> Assignment:
In the material below, find the line containing "intros a s1" and the line containing "iota. apply runs_bind.", then reproduce exactly both of them and every line between, and nothing else.

> Information shown:

● ● ● ● ● ● ●

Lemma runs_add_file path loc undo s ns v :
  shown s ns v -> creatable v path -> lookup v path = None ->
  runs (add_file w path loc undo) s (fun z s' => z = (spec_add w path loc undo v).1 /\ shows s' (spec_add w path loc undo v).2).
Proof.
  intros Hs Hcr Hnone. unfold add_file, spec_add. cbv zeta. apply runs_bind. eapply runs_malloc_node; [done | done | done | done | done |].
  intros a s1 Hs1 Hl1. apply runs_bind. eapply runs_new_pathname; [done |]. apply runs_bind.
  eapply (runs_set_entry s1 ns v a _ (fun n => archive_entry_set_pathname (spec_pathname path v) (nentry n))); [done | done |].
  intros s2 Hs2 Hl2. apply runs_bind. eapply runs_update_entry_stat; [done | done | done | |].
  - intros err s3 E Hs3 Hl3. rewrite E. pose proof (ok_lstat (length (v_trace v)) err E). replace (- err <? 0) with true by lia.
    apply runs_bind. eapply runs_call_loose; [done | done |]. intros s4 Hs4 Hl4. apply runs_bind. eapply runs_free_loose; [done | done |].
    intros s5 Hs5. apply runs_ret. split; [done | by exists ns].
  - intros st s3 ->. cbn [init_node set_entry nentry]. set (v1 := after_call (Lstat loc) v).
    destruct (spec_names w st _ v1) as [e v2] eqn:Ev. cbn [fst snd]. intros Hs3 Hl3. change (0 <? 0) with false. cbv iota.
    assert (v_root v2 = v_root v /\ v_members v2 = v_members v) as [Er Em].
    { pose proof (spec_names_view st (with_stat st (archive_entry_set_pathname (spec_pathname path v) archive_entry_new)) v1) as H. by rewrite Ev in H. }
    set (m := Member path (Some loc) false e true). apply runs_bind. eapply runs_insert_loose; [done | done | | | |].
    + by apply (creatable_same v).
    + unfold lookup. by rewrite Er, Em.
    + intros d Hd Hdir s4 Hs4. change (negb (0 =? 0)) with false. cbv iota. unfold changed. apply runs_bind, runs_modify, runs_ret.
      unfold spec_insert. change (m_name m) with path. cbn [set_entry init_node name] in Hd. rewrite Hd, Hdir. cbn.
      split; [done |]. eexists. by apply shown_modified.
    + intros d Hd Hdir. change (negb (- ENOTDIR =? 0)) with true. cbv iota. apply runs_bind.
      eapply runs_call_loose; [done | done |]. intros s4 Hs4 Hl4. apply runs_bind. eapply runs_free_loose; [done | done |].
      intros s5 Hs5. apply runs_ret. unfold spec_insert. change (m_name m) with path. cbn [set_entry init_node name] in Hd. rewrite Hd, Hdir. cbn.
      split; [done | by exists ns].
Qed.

● ● ● ● ● ● ●

> Output below:
  intros a s1 Hs1 Hl1. apply runs_bind. eapply runs_new_pathname; [done |]. apply runs_bind.
  eapply (runs_set_entry s1 ns v a _ (fun n => archive_entry_set_pathname (spec_pathname path v) (nentry n))); [done | done |].
  intros s2 Hs2 Hl2. apply runs_bind. eapply runs_update_entry_stat; [done | done | done | |].
  - intros err s3 E Hs3 Hl3. rewrite E. pose proof (ok_lstat (length (v_trace v)) err E). replace (- err <? 0) with true by lia.
    apply runs_bind. eapply runs_call_loose; [done | done |]. intros s4 Hs4 Hl4. apply runs_bind. eapply runs_free_loose; [done | done |].
    intros s5 Hs5. apply runs_ret. split; [done | by exists ns].
  - intros st s3 ->. cbn [init_node set_entry nentry]. set (v1 := after_call (Lstat loc) v).
    destruct (spec_names w st _ v1) as [e v2] eqn:Ev. cbn [fst snd]. intros Hs3 Hl3. change (0 <? 0) with false. cbv iota.
    assert (v_root v2 = v_root v /\ v_members v2 = v_members v) as [Er Em].
    { pose proof (spec_names_view st (with_stat st (archive_entry_set_pathname (spec_pathname path v) archive_entry_new)) v1) as H. by rewrite Ev in H. }
    set (m := Member path (Some loc) false e true). apply runs_bind. eapply runs_insert_loose; [done | done | | | |].
    + by apply (creatable_same v).
    + unfold lookup. by rewrite Er, Em.
    + intros d Hd Hdir s4 Hs4. change (negb (0 =? 0)) with false. cbv iota. unfold changed. apply runs_bind, runs_modify, runs_ret.
      unfold spec_insert. change (m_name m) with path. cbn [set_entry init_node name] in Hd. rewrite Hd, Hdir. cbn.
      split; [done |]. eexists. by apply shown_modified.
    + intros d Hd Hdir. change (negb (- ENOTDIR =? 0)) with true. cbv iota. apply runs_bind.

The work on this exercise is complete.